▶ _DESCRIPTION OF THE TASK_
Give every line of the records exactly, please, from the first up to and including the one containing "noVideo s -> noVideo s').".

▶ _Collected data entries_

[Start of section]

(** X23 - Previews stay in order.  Through any sequence of file choices,
    removals, clears and mode switches of the analysis mode, starting from an
    orderly state (the empty initial one, say): there is exactly one preview
    URL per selected file, so the grid never looks up a file that is not
    there; no URL appears twice; no URL shown has been revoked; and every
    URL ever created is either shown or revoked, so none leaks.  For a user
    without a key of their own, no video ever enters the selection. *)
Theorem previews_in_order (currentMonth : string) (evs : list ImageView.Event)
    (s : ImageView.State) (e : ImageView.Env) :
  previewsInOrder s e ->
  let s' := fst (fold_left (ImageView.handle currentMonth) evs (s, e)) in
  let e' := snd (fold_left (ImageView.handle currentMonth) evs (s, e)) in
  previewsInOrder s' e' /\
  (given (Gemini.endo_custom_api_key (ImageView.window e)) = false ->
   noVideo s -> noVideo s').
Proof.
  cbv zeta. revert s e. induction evs as [| ev evs IH]; intros s e Hin.
  - cbn [fold_left fst snd]. split; [exact Hin | intros _ H; exact H].
  - cbn [fold_left].
    destruct (handle_inOrder currentMonth ev s e Hin) as (H1 & H2 & H3). cbv zeta in *.
    destruct (ImageView.handle currentMonth (s, e) ev) as [s1 e1]. cbn [fst snd] in *.
    destruct (IH s1 e1 H1) as (IH1 & IH2).
    split; [exact IH1|]. intros Hk Hv. apply IH2; [congruence | apply (H3 Hk Hv)].
Qed.

Lemma previews_in_order_witness :
  let r := fold_left (ImageView.handle "2026-11") sampleSelection
             (ImageView.initialState, sampleEnv) in
  previewsInOrder (fst r) (snd r) /\ noVideo (fst r).
Proof.
  destruct (previews_in_order "2026-11" sampleSelection ImageView.initialState sampleEnv)
    as (H1 & H2).
  - unfold previewsInOrder. cbn. split; [reflexivity|]. split; [constructor|].
    split; [intros u []|]. split; [intros u Hu; lia | intros u []].
  - cbv zeta. split; [exact H1|]. apply H2; [reflexivity | constructor].
Defined.
(** The parts of the discovery property that hold on the code, for every
    lawful reader.  A stream that holds a well-formed beacon of revision
    [sw'] and is read at a revision [sw >= sw'] (with trailing bytes only
    when the two are the same) parses; writing the parsed device at [sw']
    gives back the beacon, the trailing bytes are kept in [Extra], and
    what the stream ended before keeps its default: port 9798, zero strip
    flags, zero pusher flags. *)
Lemma ReadDevice_well_formed (r : T) (sw sw' : Z) (sa : byte)
      (base' port flags tail extra : list byte) :
  rvalid r ->
  len base' = 27 -> len port = 2 -> len flags = byte_to_Z sa -> len tail = 12 ->
  sw' <= sw -> (sw' < sw -> extra = []) ->
  io.unread r = beacon_wire sw' (sa :: base') port flags tail ++ extra ->
  exists d,
    ReadDevice r sw = Ok d /\
    Write d sw' = beacon_wire sw' (sa :: base') port flags tail /\
    Extra d = extra /\
    StripsAttached (Header d) = byte_to_Z sa /\
    (sw' < 101 -> MyPort d = 9798) /\
    (sw' < 109 -> DevStripFlags d = repeat x00 (Z.to_nat (byte_to_Z sa))) /\
    (sw' < 117 -> PusherFlags d = 0).
Proof.
  intros Hvalid Hbase Hport Hflags Htail Hle Hextra Hunread.
  destruct base' as [|b1 [|b2 [|b3 [|b4 [|b5 [|b6 [|b7 [|b8 [|b9 [|b10 [|b11 [|b12 [|b13 [|b14 [|b15 [|b16 [|b17 [|b18 [|b19 [|b20 [|b21 [|b22 [|b23 [|b24 [|b25 [|b26 [|b27 [|b28 base']]]]]]]]]]]]]]]]]]]]]]]]]]]];
    rewrite ?len_cons, ?len_nil in Hbase; try lia;
    try (pose proof (len_nonneg base'); lia).
  clear Hbase.
  destruct port as [|p0 [|p1 [|p2 port]]];
    rewrite ?len_cons, ?len_nil in Hport; try lia;
    try (pose proof (len_nonneg port); lia).
  clear Hport.
  destruct tail as [|t0 [|t1 [|t2 [|t3 [|t4 [|t5 [|t6 [|t7 [|t8 [|t9 [|t10 [|t11 [|t12 tail]]]]]]]]]]]]];
    rewrite ?len_cons, ?len_nil in Htail; try lia;
    try (pose proof (len_nonneg tail); lia).
  clear Htail.
  unfold beacon_wire in *. rewrite <- app_assoc in Hunread.
  unfold ReadDevice.
  destruct (Unpack_exact DeviceHeader_sizes r
              [[sa]; [b1]; [b2; b3]; [b4; b5; b6; b7]; [b8; b9; b10; b11];
               [b12; b13; b14; b15]; [b16; b17; b18; b19]; [b20; b21; b22; b23];
               [b24; b25]; [b26; b27]] _ Hvalid ltac:(repeat constructor) Hunread)
    as (r1 & -> & Hvalid1 & Hunread1).
  cbn [bind].
  set (dh := DeviceHeader_of_fields _).
  assert (Hsa : StripsAttached dh = byte_to_Z sa).
  { unfold dh, DeviceHeader_of_fields. cbn [StripsAttached struc.field nth le_decode]. lia. }
  assert (Hpack : pack_DeviceHeader dh
                  = [sa; b1; b2; b3; b4; b5; b6; b7; b8; b9; b10; b11; b12; b13; b14; b15;
                     b16; b17; b18; b19; b20; b21; b22; b23; b24; b25; b26; b27]).
  { unfold dh, DeviceHeader_of_fields, pack_DeviceHeader.
    cbn [StripsAttached MaxStripsPerPacket PixelsPerStrip UpdatePeriod PowerTotal
         DeltaSequence ControllerOrdinal GroupOrdinal ArtNetUniverse ArtNetChannel
         struc.field nth].
    rewrite !le_encode_signed32, !le_encode_signed16 by reflexivity.
    rewrite !le_encode_decode_len by reflexivity. reflexivity. }
  clearbody dh. rewrite Hsa.
  pose proof (byte_to_Z_range sa) as Hrange.
  clear Hunread.
  destruct (Z.ltb_spec sw 101) as [Hsw1 | Hsw1].
  { (* revision below 101: the base block only *)
    replace (sw' <? 101) with true in * by lia. cbn [app] in Hunread1.
    rewrite finish_all by assumption. rewrite Hunread1.
    eexists. split; [reflexivity|].
    unfold Write, set_Extra. cbn [Header MyPort DevStripFlags PusherFlags Extra].
    replace (sw' <? 101) with true by lia. rewrite Hpack.
    repeat split; auto. }
  destruct (Z.ltb_spec sw' 101) as [Hsw1' | Hsw1'].
  { (* the stream ends before extension 101 *)
    rewrite (Hextra ltac:(lia)) in *. cbn [app] in Hunread1.
    destruct (Unpack_at_end r1 2 [2] Hvalid1 Hunread1 ltac:(lia))
      as (r2 & Hr2 & Hvalid2 & Hunread2).
    unfold DeviceHeaderExt101_sizes. rewrite Hr2. cbn [bind].
    rewrite finish_all by assumption. rewrite Hunread2.
    eexists. split; [reflexivity|].
    unfold Write, set_Extra. cbn [Header MyPort DevStripFlags PusherFlags Extra].
    replace (sw' <? 101) with true by lia. rewrite Hpack.
    repeat split; auto. }
  rewrite <- app_assoc in Hunread1.
  destruct (Unpack_exact DeviceHeaderExt101_sizes r1 [[p0; p1]; zeros 2] _ Hvalid1
              ltac:(repeat constructor) Hunread1)
    as (r2 & -> & Hvalid2 & Hunread2).
  cbn [bind Header MyPort DevStripFlags PusherFlags Segments PowerDomain Extra struc.field nth].
  clear Hunread1 Hvalid1 r1.
  assert (Hport : le_encode 2 (le_decode [p0; p1]) = [p0; p1])
    by (apply le_encode_decode_len; reflexivity).
  destruct (Z.ltb_spec sw 109) as [Hsw2 | Hsw2].
  { replace (sw' <? 109) with true in * by lia. cbn [app] in Hunread2.
    rewrite finish_all by assumption. rewrite Hunread2.
    eexists. split; [reflexivity|].
    unfold Write, set_Extra, pack_DeviceHeaderExt101.
    cbn [Header MyPort DevStripFlags PusherFlags Extra].
    replace (sw' <? 101) with false by lia. replace (sw' <? 109) with true by lia.
    rewrite Hpack, Hport. repeat split; auto; try (intros; lia); rewrite <- ?app_assoc; reflexivity. }
  set (numStripFlags := if 8 <? byte_to_Z sa then byte_to_Z sa else 8).
  assert (Hnum : 8 <= numStripFlags /\ byte_to_Z sa <= numStripFlags)
    by (unfold numStripFlags; destruct (Z.ltb_spec 8 (byte_to_Z sa)); lia).
  destruct (Z.ltb_spec sw' 109) as [Hsw2' | Hsw2'].
  { (* the stream ends before extension 109 *)
    rewrite (Hextra ltac:(lia)) in *. cbn [app] in Hunread2.
    destruct (dataio_ReadFull_short r2 numStripFlags Hvalid2)
      as (r3 & Hr3 & Hvalid3 & Hunread3).
    { rewrite Hunread2, len_nil. lia. }
    rewrite Hr3. cbn [bind].
    rewrite finish_all by assumption. rewrite Hunread3.
    eexists. split; [reflexivity|].
    unfold Write, set_Extra, pack_DeviceHeaderExt101.
    cbn [Header MyPort DevStripFlags PusherFlags Extra].
    replace (sw' <? 101) with false by lia. replace (sw' <? 109) with true by lia.
    rewrite Hpack, Hport. repeat split; auto; try (intros; lia); rewrite <- ?app_assoc; reflexivity. }
  rewrite <- app_assoc in Hunread2.
  destruct (dataio_ReadFull_exact r2 numStripFlags (flags ++ zeros (8 - len flags)) _
              Hvalid2 Hunread2)
    as (r3 & -> & Hvalid3 & Hunread3).
  { rewrite len_app. unfold numStripFlags.
    destruct (Z.ltb_spec 8 (byte_to_Z sa)).
    - unfold zeros. replace (Z.to_nat (8 - len flags)) with 0%nat by lia.
      cbn [repeat]. rewrite len_nil. lia.
    - rewrite len_zeros by lia. lia. }
  cbn [bind Header MyPort DevStripFlags PusherFlags Segments PowerDomain Extra struc.field nth].
  assert (Hflags' : imap (fun (i : nat) (_ : byte) => nth i (flags ++ zeros (8 - len flags)) x00)
                         (repeat x00 (Z.to_nat (byte_to_Z sa))) = flags).
  { rewrite imap_nth_take by (rewrite length_app; unfold len in Hflags; lia).
    apply take_app_length'. unfold len in Hflags. lia. }
  unfold StripFlags. rewrite Hflags'.
  clear Hunread2 Hvalid2 r2.
  destruct (Z.ltb_spec sw 117) as [Hsw3 | Hsw3].
  { replace (sw' <? 117) with true in * by lia. cbn [app] in Hunread3.
    rewrite finish_all by assumption. rewrite Hunread3.
    eexists. split; [reflexivity|].
    unfold Write, set_Extra, pack_DeviceHeaderExt101.
    cbn [Header MyPort DevStripFlags PusherFlags Extra].
    replace (sw' <? 101) with false by lia. replace (sw' <? 109) with false by lia.
    replace (sw' <? 117) with true by lia.
    rewrite Hpack, Hport. repeat split; auto; try (intros; lia); rewrite <- ?app_assoc; reflexivity. }
  destruct (Z.ltb_spec sw' 117) as [Hsw3' | Hsw3'].
  { (* the stream ends before extension 117 *)
    rewrite (Hextra ltac:(lia)) in *. cbn [app] in Hunread3.
    destruct (Unpack_at_end r3 2 [4; 4; 4] Hvalid3 Hunread3 ltac:(lia))
      as (r4 & Hr4 & Hvalid4 & Hunread4).
    unfold DeviceHeaderExt117_sizes. rewrite Hr4. cbn [bind].
    rewrite finish_all by assumption. rewrite Hunread4.
    eexists. split; [reflexivity|].
    unfold Write, set_Extra, pack_DeviceHeaderExt101.
    cbn [Header MyPort DevStripFlags PusherFlags Extra].
    replace (sw' <? 101) with false by lia. replace (sw' <? 109) with false by lia.
    replace (sw' <? 117) with true by lia.
    rewrite Hpack, Hport. repeat split; auto; try (intros; lia); rewrite <- ?app_assoc; reflexivity. }
  rewrite <- app_assoc in Hunread3.
  destruct (Unpack_exact DeviceHeaderExt117_sizes r3
              [zeros 2; [t0; t1; t2; t3]; [t4; t5; t6; t7]; [t8; t9; t10; t11]] _ Hvalid3
              ltac:(repeat constructor) Hunread3)
    as (r4 & -> & Hvalid4 & Hunread4).
  cbn [bind Header MyPort DevStripFlags PusherFlags Segments PowerDomain Extra struc.field nth].
  rewrite finish_all by assumption. rewrite Hunread4.
  eexists. split; [reflexivity|].
  unfold Write, set_Extra, pack_DeviceHeaderExt101, pack_DeviceHeaderExt117.
  cbn [Header MyPort DevStripFlags PusherFlags Segments PowerDomain Extra].
  replace (sw' <? 101) with false by lia. replace (sw' <? 109) with false by lia.
  replace (sw' <? 117) with false by lia.
  rewrite Hpack, Hport. rewrite !le_encode_decode_len by reflexivity.
  repeat split; auto; try (intros; lia); rewrite <- ?app_assoc; reflexivity.
Qed.

End Discovery.

(** The round trip through the reader that [ParseDiscoveryHeaders] hands
    to [ReadDevice]: at every revision, a well-formed beacon followed by
    any trailing bytes is parsed, written back as it was, and the trailing
    bytes are kept apart. *)
Corollary ReadDevice_Write_round_trip (sw : Z) (sa : byte)
      (base' port flags tail extra : list byte) :
  len base' = 27 -> len port = 2 -> len flags = byte_to_Z sa -> len tail = 12 ->
  exists d,
    pixelpusher.ReadDevice
      (bytes.NewReader (beacon_wire sw (sa :: base') port flags tail ++ extra)) sw = Ok d /\
    pixelpusher.Write d sw = beacon_wire sw (sa :: base') port flags tail /\
    pixelpusher.Extra d = extra.
Proof.
  intros Hbase Hport Hflags Htail.
  destruct (ReadDevice_well_formed
              (bytes.NewReader (beacon_wire sw (sa :: base') port flags tail ++ extra))
              sw sw sa base' port flags tail extra)
    as (d & Hread & Hwrite & Hextra & _); try assumption; try lia.
  - unfold rvalid. cbn. unfold bytes.valid. cbn. lia.
  - cbn [io.unread bytes_Reader]. now rewrite unread_NewReader.
  - eauto.
Qed.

[End of section]

▶ _TASK SOLUTION_
(** X23 - Previews stay in order.  Through any sequence of file choices,
    removals, clears and mode switches of the analysis mode, starting from an
    orderly state (the empty initial one, say): there is exactly one preview
    URL per selected file, so the grid never looks up a file that is not
    there; no URL appears twice; no URL shown has been revoked; and every
    URL ever created is either shown or revoked, so none leaks.  For a user
    without a key of their own, no video ever enters the selection. *)
Theorem previews_in_order (currentMonth : string) (evs : list ImageView.Event)
    (s : ImageView.State) (e : ImageView.Env) :
  previewsInOrder s e ->
  let s' := fst (fold_left (ImageView.handle currentMonth) evs (s, e)) in
  let e' := snd (fold_left (ImageView.handle currentMonth) evs (s, e)) in
  previewsInOrder s' e' /\
  (given (Gemini.endo_custom_api_key (ImageView.window e)) = false ->
   noVideo s -> noVideo s').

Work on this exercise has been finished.